Quando me detinha a considerar a pureza de meu afecto, aquele brutamontes vomitou insultos que não consigo olvidar e, sacando um revólver, me alvejou no peito...

Caí no piso e nada mais vi...
Acordei, não sei quando, num quarto de hospital e, desde então, vivo enfermo e revoltado, buscando reaver a saúde para ensinar àquele biltre quanto vale a minha vingança...

Um raio que caísse, ali, sobre os três, não teria arrasado o ânimo da senhora Serpa quanto aquela revelação terrível.

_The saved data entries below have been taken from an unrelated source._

(* ===== verification/Outbound.v ===== *)
(** * The outbound queue (crates/kerykeion/src/outbound.rs)

    Messages waiting to be sent, ordered by priority and first-in first-out
    within a priority, and messages awaiting an acknowledgement. Reads of the
    clock are the argument [now]. *)

From S2P Require Import Prelude MeshTypes Proto.

Local Open Scope Z_scope.

(** [OutboundConfig] (config.rs). *)
Record OutboundConfig : Type := mkOutboundConfig {
  oc_max_inflight : nat;
  oc_max_pending : nat;
  oc_max_retries : Z;
  oc_ack_timeout_secs : Z;
  oc_store_forward_ttl_secs : Z;
  oc_delivery_record_max_age_secs : Z
}.
Definition OutboundConfig_default : OutboundConfig := mkOutboundConfig 8 1024 5 30 3600 7200.

Record PendingMessage : Type := mkPending {
  pm_packet : MeshPacket;
  pm_created : Instant;
  pm_ttl : Duration;
  pm_priority : Priority;
  pm_retries : Z
}.

Record InflightMessage : Type := mkInflight {
  im_packet : MeshPacket;
  im_created : Instant;
  im_ttl : Duration;
  im_sent_at : Instant;
  im_retries : Z;
  im_max_retries : Z;
  im_ack_timeout : Duration
}.

Definition pm_is_expired (m : PendingMessage) (now : Instant) : bool :=
  pm_ttl m <=? duration_since now (pm_created m).
Definition im_is_expired (m : InflightMessage) (now : Instant) : bool :=
  im_ttl m <=? duration_since now (im_created m).
Definition has_timed_out (m : InflightMessage) (now : Instant) : bool :=
  im_ack_timeout m <=? duration_since now (im_sent_at m).

Record OutboundQueue : Type := mkOutbound {
  pending : list PendingMessage;
  inflight : gmap Z InflightMessage;
  max_inflight : nat;
  max_pending : nat;
  max_retries : Z
}.

Definition outbound_with_config (c : OutboundConfig) : OutboundQueue :=
  mkOutbound [] ∅ (oc_max_inflight c) (oc_max_pending c) (oc_max_retries c).
(** Acknowledgement is idempotent and reconciles a late one: the first
    ACK of a tracked packet makes it acknowledged and counts it once, takes a
    previously counted failure or expiry back exactly once, and leaves other
    packets and destinations alone; a duplicate ACK changes nothing. *)
Theorem acknowledge_once t id r hops now :
  tracker_ok t -> records t !! id = Some r ->
  let t' := mark_acknowledged t id hops now in
  (exists at_ h, delivery_status t' id = Some (Acknowledged at_ h)) /\
  (forall hops' now', mark_acknowledged t' id hops' now' = t') /\
  (forall id', id' <> id -> records t' !! id' = records t !! id') /\
  (forall d, d <> dr_dest r -> stats_of t' d = stats_of t d) /\
  (is_acked (dr_status r) = false ->
   let s := stats_of t (dr_dest r) in let s' := stats_of t' (dr_dest r) in
   acknowledged s' = acknowledged s + 1 /\ attempted s' = attempted s /\
   failed s' = failed s - (if is_failed (dr_status r) then 1 else 0) /\ 0 <= failed s').
Proof.
  intros Ht Hr. specialize (Ht (dr_dest r)) as (Hf & _ & _).
  rewrite (held_lookup _ _ _ _ _ Hr) in Hf. unfold weight in Hf. rewrite Z.eqb_refl in Hf.
  assert (0 <= held is_failed (dr_dest r) (delete id (records t))) as Hpos by (unfold held; lia).
  destruct (is_acked (dr_status r)) eqn:Ea; cbv zeta.
  { rewrite (mark_acknowledged_acked t id r hops now) by done.
    split; [unfold delivery_status; rewrite Hr; simpl; destruct (dr_status r); try done; eauto|].
    split; [intros; by apply (mark_acknowledged_acked t id r)|]. done. }
  rewrite (mark_acknowledged_fresh t id r hops now) by done. set (t' := mkTracker _ _).
  split; [exists now, hops; unfold delivery_status, t'; simpl; by rewrite lookup_insert_eq|].
  split; [intros; eapply mark_acknowledged_acked; [apply lookup_insert_eq|done]|].
  split; [intros; unfold t'; simpl; by rewrite lookup_insert_ne|].
  split; [intros; unfold t'; rewrite stats_of_with; by case_decide|].
  intros _. unfold t'. rewrite stats_of_with, decide_True by done. simpl. simpl in Hf.
  unfold saturating_sub. destruct (is_failed (dr_status r)); lia.
Qed.

Lemma acknowledge_once_witness :
  let t := mark_failed (track DeliveryTracker_new 5 9 0) 5 FMaxRetries in
  let t' := mark_acknowledged t 5 (Some 2) 1000000 in
  failed (stats_of t 9) = 1 /\ failed (stats_of t' 9) = failed (stats_of t 9) - 1 /\
  mark_acknowledged t' 5 None 2000000 = t'.
Proof.
  intros t t'. split; [reflexivity|].
  assert (tracker_ok t) as Ht.
  { exact (@run_tracker_ok canonical_order DeliveryTracker_new [TTrack 5 9 0; TMarkFailed 5 FMaxRetries]
             tracker_ok_new). }
  destruct (acknowledge_once t 5 (mkRecord (Failed FMaxRetries) 9 0 0) (Some 2) 1000000 Ht eq_refl)
    as (_ & T2 & _ & _ & T5).
  split; [exact (proj1 (proj2 (proj2 (T5 eq_refl))))|apply T2].
Defined.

Num átimo, percebeu que Túlio não largara o corpo em arrancada suicida, mas sim constrangido pela arma daquele a quem desposara no mundo, ao mesmo tempo que Fantini, estupefacto, concluía que o rapaz fora vítima de um crime desconhecido entre os homens;
e fosse porque aflitivos pensamentos de culpa lhe azorragassem o cérebro ou porque notava no moço o anseio indisfarçado de ficar a sós com Evelina, rogou telepaticamente a ela não fizesse o mínimo esforço por trazer Mancini à realidade e sim tivesse paciência, até que pudessem estabelecer planos de socorro ao moço infeliz.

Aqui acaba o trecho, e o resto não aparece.